A hybrid cloud is a composition of a public cloud and a private environment, such as a private cloud or on-premises resources, that remain distinct entities but are bound together, offering the benefits of multiple deployment models. A hybrid cloud can also mean the ability to connect collocation, managed and/or dedicated services with cloud resources. Gartner defines a hybrid cloud service as a cloud computing service that is composed of some combination of private, public and community cloud services, from different service providers. A hybrid cloud service crosses isolation and provider boundaries so that it can’t be simply put in one category of private, public, or community cloud service. It allows one to extend either the capacity or the capability of a cloud service, by aggregation, integration or customization with another cloud service.
Hybrid cloud infrastructure essentially serves to eliminate limitations inherent to the multi-access relay characteristics of private cloud networking. The advantages include enhanced runtime flexibility and adaptive memory processing unique to virtualized interface models.
Community cloud shares infrastructure between several organizations from a specific community with common concerns (security, compliance, jurisdiction, etc.), whether managed internally or by a third party, and either hosted internally or externally. The costs are spread over fewer users than a public cloud (but more than a private cloud), so only some of the cost savings potential of cloud computing are realized.
Multicloud is the use of multiple cloud computing services in a single heterogeneous architecture to reduce reliance on single vendors, increase flexibility through choice, mitigate against disasters, etc. It differs from hybrid cloud in that it refers to multiple cloud services, rather than multiple deployment modes (public, private, legacy).
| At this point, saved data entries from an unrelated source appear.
Lemma matchWord_ext w : lowerLetters w -> forall s e,
  matchWord w (s ++ 32 :: e) =
    match matchWord w s with
    | Some r => Some (r ++ 32 :: e)
    | None => None
    end.
Proof.
  induction 1 as [|p w Hp _ IH]; intros s e; [reflexivity|].
  destruct s as [|c s]; cbn [app matchWord].
  - destruct (eqIgnoreCase p 32) eqn:E; [|reflexivity].
    apply (eqIgnoreCase_word p 32 Hp) in E. discriminate.
  - destruct (eqIgnoreCase p c); [apply IH|reflexivity].
Qed.

Lemma clauseMatchesAt_ext w prev s e :
  lowerLetters w -> noLineTerminator e = true ->
  clauseMatchesAt w prev (s ++ 32 :: e) = clauseMatchesAt w prev s.
Proof.
  intros Hw He. unfold clauseMatchesAt. rewrite isWordAt_ext, (matchWord_ext w Hw).
  destruct (matchWord w s) as [r|]; [|reflexivity].
  rewrite !clauseTail_boundary, isWordAt_ext, noLineTerminator_app.
  change (noLineTerminator (32 :: e)) with (noLineTerminator e).
  rewrite He, andb_true_r. reflexivity.
Qed.

Lemma clauseMatchesAt_nil w prev : w <> [] -> clauseMatchesAt w prev [] = false.
Proof.
  intros Hw. unfold clauseMatchesAt. destruct w; [contradiction|]. apply andb_false_r.
Qed.

Lemma clauseMatchesAt_other w prev c r :
  lowerLetters w -> w <> [] -> isWordChar c = false -> clauseMatchesAt w prev (c :: r) = false.
Proof.
  intros Hw Hne Hc. unfold clauseMatchesAt. destruct Hw as [|p w Hp _]; [contradiction|].
  cbn [matchWord]. destruct (eqIgnoreCase p c) eqn:E; [|apply andb_false_r].
  apply (eqIgnoreCase_word p c Hp) in E. congruence.
Qed.
(** The value of a builtin that returns or raises. *)
Definition call {A : Type} (r : Py.exn + A) : Py.M A := fun g => (g, r).

(** Reading a module-level name. *)
Definition global {A : Type} (name : Py.Globals -> A) : Py.M A :=
  fun g => (g, inr (name g)).

(** [try: body / except Exception as e: handler]. *)
Definition try_except {A : Type} (body : Py.M A) (handler : Py.exn -> Py.M A)
    : Py.M A :=
  fun g =>
    match body g with
    | (g', inl e) => handler e g'
    | (g', inr a) => (g', inr a)
    end.

(** Line 120: the f-string of the tooltip. *)
Definition tooltip_text {Cell : Type} (B : Builtins Cell) (row : Row Cell)
    (azimuth bw : R) : string :=
  ("<b>ENodeB:</b> " ++ str B (ENODEB_ID row)
   ++ "<br><b>Cell ID:</b> " ++ str B (CELL_ID row)
   ++ "<br><b>Azimuth:</b> " ++ str_float B azimuth
   ++ "<br><b>Beamwidth:</b> " ++ str_float B bw)%string.

(** Lines 113-130: the body of the [try], up to the polygon handed to
    [add_to(m)]. *)
Definition plot_row {Cell : Type} (B : Builtins Cell) (row : Row Cell)
    : Py.M Polygon :=
  lat <- call (float B (LATITUDE row)) ;;
  lon <- call (float B (LONGITUDE row)) ;;
  azimuth <- call (float B (AZIMUTH row)) ;;
  bw <- call (float B (BEAMWIDTH_H row)) ;;
  sector_radius <- global Py.sector_radius ;;
  points <- get_sector_polygon lat lon azimuth bw (IZR sector_radius) ;;
  let tooltip_text := tooltip_text B row azimuth bw in
  sector_color <- global Py.sector_color ;;
  fill_opacity <- global Py.fill_opacity ;;
  Py.ret (mkPolygon points "black" 1 true sector_color fill_opacity tooltip_text).

(** Line 133: the text of the warning. *)
Definition warning_text (i : Z) (e : Py.exn) : string :=
  ("Error plotting row " ++ str_int i ++ ": " ++ str_exn e)%string.

(** Lines 111-137: the loop over [df.iterrows()], on the layers of the
    map [m] and the warnings shown so far. *)
Fixpoint for_row {Cell : Type} (B : Builtins Cell) (rows : list (Z * Row Cell))
    (m : list Polygon) (warnings : list string)
    : Py.M (list Polygon * list string) :=
  match rows with
  | [] => Py.ret (m, warnings)
  | (i, row) :: rest =>
      r <- try_except (p <- plot_row B row ;; Py.ret (inr p))
                      (fun e => Py.ret (inl (warning_text i e))) ;;
      match r with
      | inl w => for_row B rest m (warnings ++ [w])
      | inr p =>
          let m := m ++ [p] in
          if (100 <? i)%Z then Py.ret (m, warnings)
          else for_row B rest m warnings
      end
  end.
(** * canton-wallet-demo: DAR upload, vetting and the package registry

    A shallow embedding of [scripts/upload_dar.py] and [vet_dar.py].

    - Python [str] values are sequences of Unicode code points: [list N].
    - [subprocess.run] of [grpcurl] is an oracle of the environment; every
      call is recorded in a trace together with the messages printed.
    - [sys.exit] and uncaught exceptions are results of a small
      state-and-exit monad.
    - the [versions] dict of [update_package_config] is a [gmap].
    - files are texts by path; the registry is read in text mode and
      written into a file that [open(path, 'w')] has emptied first. *)

From Stdlib Require Import ZArith NArith List Ascii String Lia.
From stdpp Require Import gmap list sorting.

Local Open Scope N_scope.

(** ** Text *)

Abbreviation pystr := (list N).

(** A literal of the source, as code points. *)
Fixpoint text (s : string) : pystr :=
  match s with
  | EmptyString => []
  | String c s' => N_of_ascii c :: text s'
  end.

Definition NL : pystr := [10].
Definition QUOTE : N := 39.
Definition LBRACE : N := 123.
Definition RBRACE : N := 125.
Definition COLON : N := 58.

(** [sep.join(parts)] *)
Fixpoint join (sep : pystr) (parts : list pystr) : pystr :=
  match parts with
  | [] => []
  | [p] => p
  | p :: ps => p ++ sep ++ join sep ps
  end.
The poly cloud refers to the use of multiple public clouds for the purpose of leveraging specific services that each provider offers. It differs from Multi-cloud in that it is not designed to increase flexibility or mitigate against failures but is rather used to allow an organization to achieve more that could be done with a single provider.
Big data cloud
The issues of transferring large amounts of data to the cloud as well as data security once the data is in the cloud initially hampered the adoption of the cloud for big data, but now that much data originates in the cloud and with the advent of bare-metal servers, the cloud has become a solution for use cases including business analytics and geospatial analysis.
Choosing a cloud type or cloud service is a unique decision. No two clouds are the same (even if they’re the same type), and no two cloud services are used to solve the same problem. But by understanding the similarities, you can be more informed about how the caveats of each cloud computing type and cloud service might impact your business.